Carmen Electra, joined by models Dessie Mitcheson and Lucy Pinder, sued a Colorado strip club over the club’s allegedly unauthorized use of its photographs on its website and social media in late January of this year. The aggrieved trio claims that the Denver club “Shotgun Willie’s” posted photos of the models in online advertisements for the club in violation of the false advertising and false endorsement provisions of the Lanham Act and—in the case of Pinder—state common law rights of privacy and publicity.
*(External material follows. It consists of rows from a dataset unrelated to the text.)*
(* ===== verification/XArray.v ===== *)
(** The xarray module (src/m_modules/ds/xarray.c): a run of the kernel's
    xarray, as an interface, on items of the module. *)
From Stdlib Require Import ZArith Lia Sorting.Sorted.
From stdpp Require Import base list gmap sorting.
From S2P Require Import Prelude Kernel.

(** ** The xarray *)

Inductive xa_ret := XEntry (p : option loc) | XErr.
Definition before (x y : Z * loc) : Prop := x.1 < y.1.

Class XArr (X : Type) := {
  xa_entries : X → gmap Z loc;
  DEFINE_XARRAY : X;
  xa_store : Z → loc → X → xa_ret * X;           (* the old entry, or no memory *)
  xa_load : X → Z → option loc;
  xa_erase : Z → X → option loc * X;
  xa_list : X → list (Z * loc);                  (* what xa_for_each visits *)
  xa_find : X → Z → option (Z * loc);
  xa_destroy : X → X;
  define_xarray_law : xa_entries DEFINE_XARRAY = ∅;
  xa_store_law : ∀ i p x r x', xa_store i p x = (r, x') →
    match r with
    | XEntry o => o = xa_entries x !! i ∧ xa_entries x' = <[i := p]> (xa_entries x)
    | XErr => xa_entries x' = xa_entries x
    end;
  xa_load_law : ∀ x i, xa_load x i = xa_entries x !! i;
  xa_erase_law : ∀ i x o x', xa_erase i x = (o, x') →
    o = xa_entries x !! i ∧ xa_entries x' = delete i (xa_entries x);
  xa_list_law : ∀ x, StronglySorted before (xa_list x) ∧
    ∀ i p, (i, p) ∈ xa_list x ↔ xa_entries x !! i = Some p ∧ 0 <= i;
  xa_find_law : ∀ x i p, 0 <= i → xa_entries x !! i = Some p → xa_find x i = Some (i, p);
  xa_destroy_law : ∀ x, xa_entries (xa_destroy x) = ∅
}.

Section xarray.
Context {H X : Type} `{KernelHeap H} `{XArr X}.

(** struct item *)
Record item := Item { it_index : Z; it_order : Z }.
Inductive xa_out :=
  | OStored (i : Z) (p : loc) | ORet (r : xa_ret)
  | OLoad (p : loc) (it : item) | OErase (p : loc) (it : item) | OFind (p : loc) (it : item) | OEach (p : loc) (it : item).

Record xa_st := XaSt { xs_heap : H; xs_mem : gmap loc (option item); xs_array : X; xs_out : list xa_out }.
Abbreviation st := xa_st.
Implicit Types s : st.

Definition sizeof_item := 16.
Definition xprint (l : xa_out) : M st unit := mmodify (λ s, XaSt (xs_heap s) (xs_mem s) (xs_array s) (xs_out s ++ [l])).
Definition xkmalloc : M st (option loc) := λ s,
  let '(r, h) := kmalloc sizeof_item (xs_heap s) in
  Ret (r, XaSt h (match r with Some l => <[l := None]> (xs_mem s) | None => xs_mem s end) (xs_array s) (xs_out s)).
(** The stores to the two members, and a read of both. *)
Definition set_item (p : option loc) (it : item) : M st unit := λ s,
  match p with
  | None => Fault NullDeref
  | Some l => match xs_mem s !! l with
              | Some _ => Ret (tt, XaSt (xs_heap s) (<[l := Some it]> (xs_mem s)) (xs_array s) (xs_out s))
              | None => Fault OutOfBounds
              end
  end.
Definition get_item (p : option loc) : M st (loc * item) := λ s,
  match p with
  | None => Fault NullDeref
  | Some l => match xs_mem s !! l with Some (Some it) => Ret ((l, it), s) | _ => Fault OutOfBounds end
  end.
Definition xstore (i : Z) (p : option loc) : M st xa_ret := λ s,
  match p with
  | None => Fault NullDeref
  | Some l => let '(r, x) := xa_store i l (xs_array s) in Ret (r, XaSt (xs_heap s) (xs_mem s) x (xs_out s))
  end.
Definition xload (i : Z) : M st (option loc) := λ s, Ret (xa_load (xs_array s) i, s).
Definition xerase (i : Z) : M st (option loc) := λ s,
  let '(o, x) := xa_erase i (xs_array s) in Ret (o, XaSt (xs_heap s) (xs_mem s) x (xs_out s)).
Definition xfind (i : Z) : M st (option loc) := λ s, Ret (snd <$> xa_find (xs_array s) i, s).
Definition xdestroy : M st unit := mmodify (λ s, XaSt (xs_heap s) (xs_mem s) (xa_destroy (xs_array s)) (xs_out s)).

(** Allocating, filling in and storing the item of index [i]; what xa_store
    says is only printed. *)
Definition new_item (i : Z) : M st xa_ret :=
  p ← xkmalloc;
  set_item p (Item i (u32 (i + 100))) ≫= λ _,
  (match p with Some l => xprint (OStored i l) | None => mret tt end) ≫= λ _,
  xstore i p.
Fixpoint new_items (n : nat) (i : Z) : M st unit :=
  match n with
  | O => mret tt
  | S n' => r ← new_item i; xprint (ORet r) ≫= λ _, new_items n' (i + 1)
  end.
Fixpoint xa_for_each (l : list (Z * loc)) : M st unit :=
  match l with
  | [] => mret tt
  | (_, p) :: r => '(p, it) ← get_item (Some p); xprint (OEach p it) ≫= λ _, xa_for_each r
  end.
Definition show (o : loc → item → xa_out) (p : option loc) : M st unit :=
  '(p, it) ← get_item p; xprint (o p it).

Definition xarray_user_test : M st Z :=
  _ ← new_item 0;
  new_items 10 1 ≫= λ _,
  p ← xload 0; show OLoad p ≫= λ _,
  p ← xload 8; show OLoad p ≫= λ _,
  p ← xerase 4; show OErase p ≫= λ _,
  p ← xerase 7; show OErase p ≫= λ _,
  p ← xfind 0; show OFind p ≫= λ _,
  s ← mget;
  xa_for_each (xa_list (xs_array s)) ≫= λ _,
  xdestroy ≫= λ _,
  mret 0.
Definition xarray_exit : M st unit := mret tt.

(** ** Theorems *)

(** [ls] are the blocks that the next allocations give. *)
Inductive mallocs : H → list loc → H → Prop :=
  | mallocs_nil h : mallocs h [] h
  | mallocs_cons h l h' ls h'' : kmalloc sizeof_item h = (Some l, h') → mallocs h' ls h'' → mallocs h (l :: ls) h''.

(** Every store of the run succeeds. *)
Definition stores_ok : Prop := ∀ i p x, (xa_store i p x).1 ≠ XErr.

(** After storing the items [ls] from index 0 on. *)
Record filled (ls : list loc) (h : H) (base : gset loc) s : Prop := {
  fl_heap : xs_heap s = h;
  fl_live : live h = list_to_set ls ∪ base;
  fl_nodup : NoDup ls;
  fl_fresh : ∀ l, l ∈ ls → l ∉ base;
  fl_entries : ∀ i, xa_entries (xs_array s) !! i = if decide (0 <= i) then ls !! Z.to_nat i else None;
  fl_mem : ∀ k l, ls !! k = Some l → xs_mem s !! l = Some (Some (Item (Z.of_nat k) (u32 (Z.of_nat k + 100))))
}.

Lemma lookup_snoc_same {A} (ls : list A) (l : A) : (ls ++ [l]) !! length ls = Some l.
Proof. by rewrite lookup_app_r, Nat.sub_diag. Qed.

Lemma new_item_wp ls h base l h' s : stores_ok → filled ls h base s → kmalloc sizeof_item h = (Some l, h') →
  wp (new_item (Z.of_nat (length ls))) s (λ _ s', filled (ls ++ [l]) h' base s').
Proof.
  intros SO [Eh El ND Fr En Em] Ek. unfold new_item, xkmalloc, set_item, xstore, xprint, mmodify, wp, mbind, M_bind. rewrite Eh, Ek. simpl.
  rewrite lookup_insert_eq. simpl. specialize (SO (Z.of_nat (length ls)) l (xs_array s)).
  destruct (xa_store _ l (xs_array s)) as [r x] eqn:Es. apply xa_store_law in Es. destruct r as [o|]; [|done].
  destruct Es as [_ Ex]. pose proof (kmalloc_fresh _ _ _ _ Ek) as Nl. rewrite El in Nl. split; simpl.
  - done.
  - rewrite (kmalloc_live _ _ _ _ Ek), El, list_to_set_app_L. set_solver.
  - apply NoDup_app. split_and!; [done| |apply NoDup_singleton]. intros y Hy ->%list_elem_of_singleton. set_solver.
  - intros y [Hy| ->%list_elem_of_singleton]%elem_of_app; [by apply Fr|set_solver].
  - intros i. rewrite Ex. destruct (decide (i = Z.of_nat (length ls))) as [->|N].
    + rewrite lookup_insert_eq, decide_True, Nat2Z.id by lia. by rewrite lookup_snoc_same.
    + rewrite lookup_insert_ne by done. rewrite En. case_decide; [|done].
      destruct (decide (Z.to_nat i < length ls)%nat); [by rewrite lookup_app_l|].
      rewrite !lookup_ge_None_2; [done|rewrite length_app; simpl; lia|lia].
  - intros k y Hk. destruct (decide (k = length ls)) as [->|N].
    + rewrite lookup_snoc_same in Hk. injection Hk as <-. by rewrite lookup_insert_eq.
    + pose proof (lookup_lt_Some _ _ _ Hk) as Lk. rewrite length_app in Lk. simpl in Lk. rewrite lookup_app_l in Hk by lia.
      assert (y ≠ l) by (intros ->; apply Nl; apply list_elem_of_lookup_2 in Hk; set_solver).
      rewrite !lookup_insert_ne by done. by apply Em.
Qed.

Lemma filled_print o ls h base s : filled ls h base s → filled ls h base (XaSt (xs_heap s) (xs_mem s) (xs_array s) (xs_out s ++ [o])).
Proof. by intros []. Qed.

Lemma new_items_wp ls h base ks h' s : stores_ok → filled ls h base s → mallocs h ks h' →
  wp (new_items (length ks) (Z.of_nat (length ls))) s (λ _ s', filled (ls ++ ks) h' base s').
Proof.
  intros SO. revert ls h s. induction ks as [|k ks IH]; intros ls h s F Ml; inversion Ml as [|? ? h1 ? ? Ek Ml']; subst.
  { apply wp_ret. by rewrite app_nil_r. }
  cbn [new_items length]. apply wp_bind. eapply wp_mono; [|by eapply new_item_wp]. intros r s1 F1.
  apply wp_bind, wp_modify. replace (Z.of_nat (length ls) + 1) with (Z.of_nat (length (ls ++ [k]))) by (rewrite length_app; simpl; lia).
  eapply wp_mono; [|apply (IH (ls ++ [k]) h1); [by apply filled_print|done]]. intros ? s2. by rewrite <- app_assoc.
Qed.

Lemma before_irrefl x : ¬ before x x.
Proof. unfold before. lia. Qed.
#[local] Instance before_antisym : AntiSymm (=) before.
Proof. intros x y Hx Hy. unfold before in *. lia. Qed.
Lemma sorted_nodup l : StronglySorted before l → NoDup l.
Proof.
  induction 1 as [|x l _ IH F]; constructor; [|done]. intros Hx. rewrite Forall_forall in F.
  by apply (before_irrefl x), F.
Qed.
Lemma sorted_ext l k : StronglySorted before l → StronglySorted before k → (∀ x, x ∈ l ↔ x ∈ k) → l = k.
Proof. intros Hl Hk E. apply (StronglySorted_unique before); [done..|]. by apply NoDup_Permutation; [apply sorted_nodup..|]. Qed.

(** An xa_for_each over entries whose items are in memory. *)
Lemma xa_for_each_wp l (f : loc → item) s : (∀ i p, (i, p) ∈ l → xs_mem s !! p = Some (Some (f p))) →
  wp (xa_for_each l) s (λ _ s', s' = XaSt (xs_heap s) (xs_mem s) (xs_array s) (xs_out s ++ ((λ x, OEach x.2 (f x.2)) <$> l))).
Proof.
  revert s. induction l as [|[i p] l IH]; intros s Hl; cbn [xa_for_each].
  { apply wp_ret. simpl. rewrite app_nil_r. by destruct s. }
  apply wp_bind. unfold get_item, wp at 1. rewrite (Hl i p) by apply list_elem_of_here.
  apply wp_bind, wp_modify. eapply wp_mono; [|apply IH; intros j q Hq; apply (Hl j q); by apply list_elem_of_further].
  intros ? s' ->. simpl. by rewrite <- app_assoc.
Qed.

Lemma show_wp o p it s : xs_mem s !! p = Some (Some it) →
  wp (show o (Some p)) s (λ _ s', s' = XaSt (xs_heap s) (xs_mem s) (xs_array s) (xs_out s ++ [o p it])).
Proof. intros E. unfold show, get_item, wp, mbind, M_bind. by rewrite E. Qed.

(** The rest of the test once the eleven items are stored. *)
Definition item_at (i : Z) : item := Item i (u32 (i + 100)).
Definition remaining : list Z := [0; 1; 2; 3; 5; 6; 8; 9; 10].

Lemma remaining_list ls x : length ls = 11%nat →
  (∀ i, xa_entries x !! i = if decide (i = 7 ∨ i = 4) then None else if decide (0 <= i) then ls !! Z.to_nat i else None) →
  xa_list x = (λ i, (i, ls !!! Z.to_nat i)) <$> remaining.
Proof.
  intros L E. destruct (xa_list_law x) as [S Hl]. apply sorted_ext; [done| |].
  - repeat constructor.
  - intros [i p]. rewrite Hl, E, list_elem_of_fmap. split.
    + intros [Hi Hp]. case_decide as N; [done|]. case_decide; [|done]. pose proof (lookup_lt_Some _ _ _ Hi) as Li.
      exists i. rewrite (list_lookup_total_correct _ _ _ Hi). split; [done|]. unfold remaining.
      rewrite !elem_of_cons. lia.
    + intros (j & [= -> ->] & Hj). assert (0 <= j < 11 ∧ j ≠ 7 ∧ j ≠ 4) as (B & N7 & N4).
      { unfold remaining in Hj. rewrite !elem_of_cons, elem_of_nil in Hj. lia. }
      rewrite decide_False, decide_True by lia. split; [|lia]. apply list_lookup_lookup_total_lt. lia.
Qed.

Lemma xload_wp i p s : xa_entries (xs_array s) !! i = Some p → wp (xload i) s (λ q s', q = Some p ∧ s' = s).
Proof. intros E. unfold xload, wp. by rewrite xa_load_law, E. Qed.
Lemma xerase_wp i p s : xa_entries (xs_array s) !! i = Some p → wp (xerase i) s (λ q s', q = Some p ∧
  ∃ x, s' = XaSt (xs_heap s) (xs_mem s) x (xs_out s) ∧ xa_entries x = delete i (xa_entries (xs_array s))).
Proof.
  intros E. unfold xerase, wp. destruct (xa_erase i (xs_array s)) as [o x] eqn:Ee. apply xa_erase_law in Ee as [-> Ex].
  split; [done|]. eauto.
Qed.
Lemma xfind_wp i p s : 0 <= i → xa_entries (xs_array s) !! i = Some p → wp (xfind i) s (λ q s', q = Some p ∧ s' = s).
Proof. intros Hi E. unfold xfind, wp. by rewrite (xa_find_law _ _ _ Hi E). Qed.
Their complaint accuses Shotgun Willie’s of “capitalizing on Plaintiffs’ goodwill by promoting Shotgun Willie’s and its activities and attracting clientele to Shotgun Willie’s, thereby generating revenue for the Defendant to the detriment of the Plaintiffs” and notes that “Defendant’s customers are the same demographic that view [the models’] images in print and online.” They seek actual and compensatory damages, disgorgement of any profits Shotgun Willie’s garnered as a result of its use of the disputed photos, attorneys’ fees, and treble damages under the Lanham Act. Shotgun Willie’s has yet to respond to the suit.

Takeaway: The Lanham Act authorizes an award of treble damages for intentional violations of the statute. Seeking enhanced damages may be more feasible where there is a known overlap of the plaintiffs’ and defendants’ consumers.